[Tutor] Fw: imported scope
denis.spir at free.fr
Wed Apr 29 20:23:51 CEST 2009
Le Wed, 29 Apr 2009 12:32:57 -0400,
Kent Johnson <kent37 at tds.net> s'exprima ainsi:
> On Wed, Apr 29, 2009 at 10:54 AM, spir <denis.spir at free.fr> wrote:
> > Le Wed, 29 Apr 2009 10:05:04 -0400,
> > Kent Johnson <kent37 at tds.net> s'exprima ainsi:
> >> There is some discussion here:
> >> http://mail.python.org/pipermail/python-3000/2007-March/006161.html
> >> Short answer: __builtins__ is an implementation detail that you should
> >> ignore.
> >> Kent
> > Right, thank you, Kent.
> > The issue here is I cannot ignore __buitins__ (or __builtin__). Or maybe
> > I don't understand your answer properly.
> > Yop, sorry, I get it now. It's the same dict in both cases -- except
> > __buitins__ is expanded in the second case... Not obvious! (Is that what
> > you mean?)
> What are you trying to do? Why can't you ignore __builtins__?
Actually, I don't mind of __builtins__, but of vars() or locals(). The issue is that __builtins__ were monstruously ;-) obfuscating a scope dict I needed. In fact, I printed it out to check it contains what I want; when I saw all that stuff there I thought there was something wrong in my method. Actually the dict contains what I need, and only 4 elements. Simply one of them is veeery BIG.

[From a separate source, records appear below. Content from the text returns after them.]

(** The wait succeeds when there are more readings than microseconds to go. *)
Lemma wp_wait_loop f c s n pause Q :
  idle f c s → pause_ok pause → 0 ≤ fl_busy c < Z.pos n →
  (∀ s', idle f (c ⦃ fl_busy := 0 ⦄) s' → Q 0 s') → wp (wait_loop n pause) Q s.
Proof.
  intros Hs Hp Hn HQ. unfold wait_loop. apply wp_bind.
  eapply (wp_rounds _ (λ m (_ : Z) s', 0 ≤ m ∧ idle f (c ⦃ fl_busy := m ⦄) s')
            (λ r s', r = 0 ∧ idle f (c ⦃ fl_busy := 0 ⦄) s') _ (fl_busy c)).
  - split; [lia|]. by destruct c.
  - lia.
  - by intros m sr s' [? _].
  - clear s Hs. intros m sr s (Hm & Hs). apply wp_bind. eapply wp_raspi_read_sr; [done|].
    intros s1 t v Ht Hs1 (u & Hu & Hb & H5 & _). cbn [Z.ltb]. rewrite wip_or_epe by done.
    change (0 <? 0) with false. cbn match.
    set (c0 := c ⦃ fl_busy := m ⦄) in *.
    destruct (later_busy u c0) as [_ Hbu]; [lia|]. destruct (later_busy t c0) as [_ Hbt]; [lia|].
    assert (fl_busy c0 = m) as Hc0 by done. rewrite Hc0 in Hbu, Hbt.
    destruct (Z.testbit v 0); cbn [negb].
    + symmetry in Hb. apply Z.ltb_lt in Hb. assert (u < m) by lia.
      apply wp_bind. eapply Hp; [done|]. intros s2 t2 Ht2 Hs2. apply wp_ret.
      rewrite later_later in Hs2 by lia. destruct (later_busy (t2 + t) c0) as [_ Hb2]; [lia|].
      rewrite Hc0 in Hb2. exists (fl_busy (later (t2 + t) c0)).
      rewrite later_eq in Hs2. split; [lia|]. split; [lia|done].
    + apply wp_ret. split; [done|]. symmetry in Hb. apply Z.ltb_ge in Hb.
      assert (fl_busy (later t c0) = 0) as Hz.
      { unfold later in Hb |- *. repeat case_match; cbn in *; lia. }
      rewrite later_eq, Hz in Hs1. done.
  - intros r s' (-> & Hs1). apply wp_ret. by apply HQ.
Qed.

Lemma udelay_ok : pause_ok (udelay 1).
Proof.
  intros f c s Q (? & ? & ? & ? & ? & <-) HQ. apply wp_modify.
  destruct (bus_udelay 1 (hw s)) as (t & Ht & Hb). eapply HQ; [done|].
  split_and!; [done|done|..]; cbn; by rewrite Hb.
Qed.

Lemma usleep_ok : pause_ok (usleep 1).
Proof.
  intros f c s Q (? & ? & ? & ? & ? & <-) HQ.
  destruct (hw_schedule 1 (hw s)) as [r h] eqn:E.
  destruct (bus_schedule _ _ _ _ E) as (-> & t & Ht & Hb); [done|].
  exists (), (s ⦃ hw := h ⦄). split.
  - unfold usleep. change (usecs_to_jiffies 1) with 1.
    cbn. unfold mbind, io_bind, schedule_timeout_interruptible. rewrite E. done.
  - eapply HQ; [done|]. split_and!; [done|done|..]; cbn; by rewrite Hb.
Qed.

Lemma wp_raspi_wait_ready f c s ms Q :
  idle f c s → 0 ≤ fl_busy c < (ms + 1) * 1000 * 500 →
  (∀ s', idle f (c ⦃ fl_busy := 0 ⦄) s' → Q 0 s') → wp (raspi_wait_ready ms) Q s.
Proof. intros Hs Hb HQ. eapply wp_wait_loop; [done|apply udelay_ok|lia|done]. Qed.

Lemma wp_raspi_wait_sleep_ready f c s ms Q :
  idle f c s → 0 ≤ fl_busy c < (ms + 1) * 1000 →
  (∀ s', idle f (c ⦃ fl_busy := 0 ⦄) s' → Q 0 s') → wp (raspi_wait_sleep_ready ms) Q s.
Proof. intros Hs Hb HQ. eapply wp_wait_loop; [done|apply usleep_ok|lia|done]. Qed.

(** * Commands to a chip that is ready *)

(** A command whose effect depends on the hardware only in its duration. *)
Lemma wp_ready_write f c s cmd buf n (c' : Z → flash_chip_t) Q :
  idle f c s → fl_busy c = 0 → bytes_ok cmd → bytes_ok buf → (n ≤ length buf)%nat →
  (∀ d, flash_exec d (cmd ++ take n buf) c = Some (c' d)) →
  (∀ s' d, soon (idle f) (c' d) s' → Q (Z.of_nat n) s') →
  wp (spic_write cmd buf n) Q s.
Proof.
  intros Hs Hr Hcmd Hbuf Hn Hx HQ. eapply wp_spic_write; [done..| |].
  - intros t d _. by rewrite later_ready, Hx.
  - intros s' t d c2 _ Hc Hi. rewrite later_ready, Hx in Hc by done. injection Hc as <-. by eapply HQ.
Qed.

Lemma wp_ready_read f c s cmd buf n (c' : flash_chip_t) Q :
  idle f c s → fl_busy c = 0 → bytes_ok cmd → (n ≤ length buf)%nat →
  (∀ d, flash_exec d cmd c = Some c') → fl_busy c' = 0 →
  (∀ s' data, length data = n → (∀ i v, data !! i = Some v → byte_ok v ∧ flash_answer c cmd i v) →
     idle f c' s' → Q (Z.of_nat n, data ++ drop n buf) s') →
  wp (spic_read cmd buf n) Q s.
Proof.
  intros Hs Hr Hcmd Hn Hx Hr' HQ. eapply wp_spic_read; [done..| |].
  - intros t d _. by rewrite later_ready, Hx.
  - intros s' t d c2 data _ Hl Hrec Hc Hi. rewrite later_ready, Hx in Hc by done. injection Hc as <-.
    apply HQ; [done| |by apply soon_ready in Hi].
    intros i v Hv. destruct (Hrec i v Hv) as (? & u & _ & Ha). by rewrite later_ready in Ha.
Qed.

Lemma exec_wren d c : fl_busy c = 0 → flash_exec d [OPCODE_WREN] c = Some (c ⦃ fl_wel := true ⦄).
Proof. intros Hc. unfold flash_exec. by rewrite Hc. Qed.
Lemma exec_wrsr d v c :
  fl_busy c = 0 → fl_wel c = true →
  flash_exec d [OPCODE_WRSR; v] c =
    Some (c ⦃ fl_bp := Z.land v BP_MASK ⦄ ⦃ fl_wel := false ⦄ ⦃ fl_busy := cycle SECTOR_TIME d ⦄).
Proof. intros Hc Hw. unfold flash_exec. rewrite Hc. cbn -[cycle]. by rewrite Hw. Qed.

Lemma wp_raspi_write_enable f c s Q :
  idle f c s → fl_busy c = 0 → (∀ s', idle f (c ⦃ fl_wel := true ⦄) s' → Q 0 s') →
  wp raspi_write_enable Q s.
Proof.
  intros Hs Hr HQ. eapply (wp_ready_write _ _ _ _ _ _ (λ _, c ⦃ fl_wel := true ⦄));
    [done|done|by repeat constructor|by constructor|done|intros; by apply exec_wren|].
  intros s' _ Hi. apply HQ. by apply soon_ready in Hi.
Qed.

(** WRDI is ignored by a busy chip. *)
Lemma wp_raspi_write_disable f c s Q :
  idle f c s → (∀ s', (∃ b, soon (idle f) (c ⦃ fl_wel := b ⦄) s') → Q 0 s') → wp raspi_write_disable Q s.
Proof.
  intros Hs HQ. eapply wp_spic_write; [done|by repeat constructor|by constructor|done|..].
  - intros t d Ht. unfold flash_exec. by destruct (0 <? _).
  - intros s' t d c' Ht Hc Hi. apply HQ. cbn in Hc. unfold flash_exec in Hc.
    destruct (0 <? _); injection Hc as <-.
    + exists (fl_wel c). apply (soon_later _ t); [done|]. by destruct c.
    + exists false. apply (soon_later _ t); [done|]. revert Hi. unfold later. by case_match.
Qed.

End Facts.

For the sake of information, the reason for this is I need a kind of dynamic scoping, i.e. getting the vars from the caller scope; while python is statically scoped. I cannot find any other way than passing e.g. vars(). Hints welcome.
By the way, I asked previously about the difference between vars() and locals() (couldn't find a situation where they differ). Still have no idea, and there seems to be nothing about that in docs. So why both?